Millennials described themselves as less motivated by perks. Grappling with heavy debt loads and little to no nest egg, many are not in a position to take less money in order to work at more socially or environmentally conscious employers.
CHEYENNE, Wyo. (PRWEB) May 04, 2018
Green House Data, a national provider of managed IT infrastructure platforms including cloud hosting and colocation, and a leader in hybrid cloud services, today announced results from its millennial IT worker survey. The survey compiled responses from 565 IT professionals from executive to contract level workers within Millennial, Boomer, and Generation X age groups. Millennials surveyed clearly wanted to work on their terms, preferred open-ended leadership giving them agency, were more likely to leave a job for a better opportunity elsewhere, and were strongly driven by compensation.
“It was the trailblazing computer scientist Grace Hopper who said ‘It's easier to ask forgiveness than it is to get permission,’ and we hear this in tech circles all the time,” said Green House Data CEO Shawn Mills. “Millennials, for their part, seem to embody this spirit more fully than any other generation and if that's what entitlement looks like, I'm all for it.”
- Millennials look for the "Why?" and theory behind tasks. This can come off as refusal or disobedience to non-millennials, but they just want context so they can think outside of the box.
- Millennials are very task-driven. E.g., they do not care about being at work for 8 hours, they care how much they get done, and much like entrepreneurs, they prefer to ask for forgiveness, not permission.
- Millennial entitlement in the workplace actually seems a myth. While millennials simply don't wait on gatekeepers (again, forgiveness), and they don’t seem to really care about seniority (again, tech, merit-based work), they aren’t asking for more benefits or more PTO than older workers.
- Millennials mostly follow the money, whereas Boomers and Gen X all want more vacation time and more flex work.
Boomers and Xers have lots in common with Millennials
62% of millennials and 91% of BXers (Boomer and Gen X) said they would stay at a job six years or more if they were generally content with the work and culture. Both BX and Millennials ranked lack of opportunity and advancement as the top two reasons to leave a job they actually liked.

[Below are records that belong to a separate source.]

(** [field]. *)
Section fields.
Context (aggregate : V) (keys : gmap str str) (formats : V).
Definition field_base (attribute : V) : V := sv_obj [
  ("key" : str, sv_str (attr_name attribute)); ("label" : str, sv_str (humanize (attr_name attribute)));
  ("optional" : str, sv_bool (default false (sv_get attribute "optional" ≫= sv_as_bool)))].
Definition text_value : V := sv_obj [("shape" : str, sv_str "text_value")].
Definition reference_shape (target : str) : V := sv_obj [
  ("shape" : str, sv_str "reference"); ("target" : str, sv_str target); ("targetKey" : str, sv_of_option (keys !! target))].
Definition value_object_shape (inner : V → option V) (value_object attribute : V) (format : option V) : option V :=
  if truthy (sv_get value_object "closed_set") then Some (enum_shape value_object)
  else if is_list attribute then list_shape inner value_object
  else scalar_vo_shape inner value_object format.
Fixpoint field (levels : nat) (attribute : V) : option V :=
  match levels with
  | O => None
  | S levels =>
    let name := attr_name attribute in
    let ty := type_of attribute in
    let format := given formats name in
    let shape :=
      if str_eqb name "id" && bool_decide (identity_heads aggregate = ["id" : str]) then Some text_value
      else match reference_target ty with
      | Some target => Some (reference_shape target)
      | None =>
        if existsb (str_eqb ty) PRIMITIVES then Some (primitive_shape ty format)
        else match find_value_object aggregate ty with
        | Some value_object => value_object_shape (field levels) value_object attribute format
        | None =>
          match (if is_list attribute then find_entity aggregate ty else None) with
          | Some entity => rows_shape <$> row_columns (field levels) entity
          | None => Some text_value
          end
        end
      end in
    merge (field_base attribute) <$> shape
  end.
End fields.

(** ** Columns and detail fields *)

(** [sort_config]; [column_for] with [hop_column]. *)
Definition sort_config (entry : V) : V :=
  if sv_is_object entry
  then sv_obj [("sortable" : str, default (sv_bool true) (given entry "sortable")); ("sortDefault" : str, default (sv_str "asc") (given entry "sort_default"))]
  else sv_obj [("sortable" : str, sv_bool true); ("sortDefault" : str, sv_str "asc")].
Definition shape_of (descriptor : V) : str := default [] (sv_get_str descriptor "shape").
Definition has_shape (shape : str) (descriptor : V) : bool := says_str descriptor "shape" shape.
(** The first error of a list of checks. *)
Definition Refusal : Type := Prelude.result str unit.
Fixpoint each {A} (check : A → Refusal) (l : list A) : Refusal :=
  match l with [] => Ok () | a :: l => match check a with Ok _ => each check l | Err e => Err e end end.
Definition and_then (first : Refusal) (next : Refusal) : Refusal := match first with Ok _ => next | Err e => Err e end.
Notation "a ;? b" := (and_then a b) (at level 100, b at level 200, right associativity).
Definition on_some {A} (o : option A) (check : A → Refusal) : Refusal := match o with Some a => check a | None => Ok () end.
Definition refuse_unless (ok : bool) (message : str) : Refusal := if ok then Ok () else Err message.
Definition one_of (choices : list str) (text : str) : bool := existsb (str_eqb text) choices.

Section dispatched.
Context `{U : UnicodeTables} {V : Type} `{SV : Serde V}.

(** [section], [entries], [list]; [extra_fields]. *)
Definition section (config : V) (key : str) : V :=
  match sv_get config key with Some v => if sv_is_object v then v else sv_null | None => sv_null end.
Definition list_of (value : option V) : list V := default [] (value ≫= sv_as_array).
Definition extra_fields (entry : V) (known : list str) : list (str * V) :=
  List.filter (λ kv, negb (one_of known kv.1)) (sv_entries entry).
Definition extra_text (extra : list (str * V)) : V := sv_str (sv_text (insert_all sv_object extra)).
Definition with_extra (row : V) (key : str) (extra : list (str * V)) : V :=
  match extra with [] => row | _ => sv_insert row key (extra_text extra) end.
Definition valued (value : V) : V := sv_obj [("value" : str, value)].
(** [ruby_to_s]. *)
Definition ruby_to_s (value : V) : str :=
  match sv_as_str value with Some text => text | None => if sv_is_null value then [] else sv_text value end.

(** [columns_for_dispatch], [detail_fields_for_dispatch], [detail_field_columns_for_dispatch],
    [preconditions_for_dispatch], [field_formats_for_dispatch], [stats_for_dispatch]: a row. *)
Definition bare_row (field : V) : V := sv_obj [("field" : str, field)].
Definition column_row (column : V) : V :=
  if sv_is_object column then
    let row := sv_insert sv_object "field" (optional column "field") in
    let row := insert_some row "sortable" ((λ s, sv_str (ruby_to_s s)) <$> sv_get column "sortable") in
    let row := insert_some row "sort_default" (given column "sort_default") in
    with_extra row "extra_json" (extra_fields column KNOWN_COLUMN_KEYS)
  else bare_row column.
Definition detail_field_row (field : V) : V :=
  if sv_is_object field then
    let row := sv_insert sv_object "field" (optional field "field") in
    let row := insert_some row "display" (given field "display") in
    let row := insert_some row "state_filter" (given field "state_filter") in
    with_extra row "extra_json" (extra_fields field KNOWN_DETAIL_FIELD_KEYS)
  else bare_row field.
Definition detail_field_column_rows (field : V) : list V :=
  match (if sv_is_object field then sv_get field "columns" else None) with
  | Some columns =>
    map (λ column, sv_obj [("field" : str, optional field "field"); ("column" : str, column)]) (default [] (sv_as_array columns))
  | None => []
  end.
Definition precondition_row (rule : V) : V :=
  let row := sv_insert sv_object "field" (optional rule "field") in
  let row := sv_insert row "state" (optional rule "state") in
  with_extra row "extra_json" (extra_fields rule KNOWN_PRECONDITION_KEYS).
Definition field_format_rows (formats : option V) : list V :=
  match formats with
  | Some f => map (λ kv, sv_obj [("field" : str, sv_str kv.1); ("format" : str, kv.2)]) (sv_entries f)
  | None => []
  end.
Definition stat_row (stat : V) : V :=
  let row := sv_insert sv_object "label" (optional stat "label") in
  let row := sv_insert row "collection" (optional stat "collection") in
  let row := insert_some row "as" (given stat "as") in
  let row := insert_some row "field" (given stat "field") in
  insert_some row "where_json" ((λ w, sv_str (sv_text w)) <$> given stat "where").
Definition rows_fact (key : str) (rows : list V) : V := sv_obj [(key, sv_array rows)].

(** ** The commands of a save *)

(** [write_states]. *)
Definition console (command : str) : str := CONFIG_DOMAIN ++ "::" ++ command.
Definition attention_text (attention : V) : str := if bool_decide (sv_as_bool attention = Some true) then "true" else "false".
Definition optional_write (o : option V) (w : V → Write V) : list (Write V) := match o with Some v => [w v] | None => [] end.
Definition state_writes (known : gset str) (agg state : str) (entry : V) : list (Write V) :=
  let id := agg ++ ":" ++ state in
  (if bool_decide (id ∈ known) then []
   else [Declares (console "StateStyle.Declare") (sv_obj [("agg" : str, valued (sv_str agg)); ("state" : str, valued (sv_str state))])]) ++
  optional_write (given entry "tone") (λ tone, Routes (console "StateStyle.SetTone") id (sv_obj [("tone" : str, valued tone)])) ++
  optional_write (sv_get entry "attention")
    (λ a, Routes (console "StateStyle.SetAttention") id (sv_obj [("attention" : str, valued (sv_str (attention_text a)))])) ++
  match extra_fields entry KNOWN_STATE_KEYS with
  | [] => []
  | extra => [Routes (console "StateStyle.SetExtra") id (sv_obj [("extra_json" : str, valued (extra_text extra))])]
  end.
Definition write_states (states : V) (existing : KernelRows V) : list (Write V) :=
  flat_map (λ '(agg, per_state), flat_map (λ '(state, entry), state_writes (state_ids existing) agg state entry) (sv_entries per_state))
    (sv_entries states).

When given a choice between a job that pays $10K more annually or a job at an altruistic company (defined by strong commitment to sustainability, transparency, and community), Millennials go where the money is, in an almost mirror image split with older workers (Millennials 62% money, 38% altruistic vs. BXY 39%, 61%).
Millennials described themselves as less motivated by perks. Grappling with heavy debt loads and little to no nest egg, many are not in a position to take less money in order to work at more socially or environmentally conscious employers. This point ties back to the need for advancement, which would ostensibly translate into higher salaries.
Perhaps one of our most surprising finds was that when asked about job benefits, 43% of Millennials identified retirement funds as an essential component. Comparatively, 64% of BXY workers overwhelmingly insisted that paid time off (PTO) was the benefit they care about the most.
When we asked which kind of manager they preferred, Millennials were much more likely to choose attributes like self-direction, leading by example, long-term vision, and clear persuasion and feedback relating to tasks. Older generations, on the other hand, preferred team effort, professional development, and harmony.
Millennials are looking for a manager who is a pacesetter, leading by example with self-driven work and motivation. That doesn’t mean that you can leave them completely to their own devices, but rather that once they understand how their work supports the long-term direction, they are better able to work towards those goals. Specific task feedback is still highly valued. Older generations tended to prefer a coach type of manager, someone who gives them what they need to succeed. They were more likely to choose a leader who rewarded team efforts rather than individual initiative.
Millennials and BXers interestingly preferred the same leadership style, “Coaching,” most often and the same style, “Directive,” least often, as defined by Daniel Coleman in Leadership That Gets Results. 42% of BXers and 24% of Millennials chose the “Coaching” leadership style which focuses on the long-term development of employees and a “what do you need to succeed?" approach that motivates through opportunities for professional development.
On the flip side, only 2% of BXers and zero Millennials chose the “Directive” style that focuses on compliance. A "Do it the way I tell you," approach is meant to motivate via discipline and threats and also rewards successfully completing tasks as requested.
Entitlement, Optimism and Conclusions
In the course of compiling this data, we had to go back through it all and ask about entitlement, since that is the Millennial pink elephant in the room. While we certainly see that Millennials are more willing to leave jobs, the reasons that they do this are not tied to entitled reasons like office perks, flex work, or vacation. If anything, it's BXers who demand these types of perks.
It's true that Millennials do need reinforcement that their contributions are valued, and they do need to be shown the big picture. Ultimately the generation that was told they can do anything and be anything truly believes this, though they still have to figure out a way to pay their rent. Even though the oldest Millennials are by now in their mid-30’s, it's still an optimistic group. With a better handle on technology than any other generation and extreme comfort with rapid technology change, our data show that much like entrepreneurs, Millennials don't eschew hard work, but they absolutely do reject gatekeepers.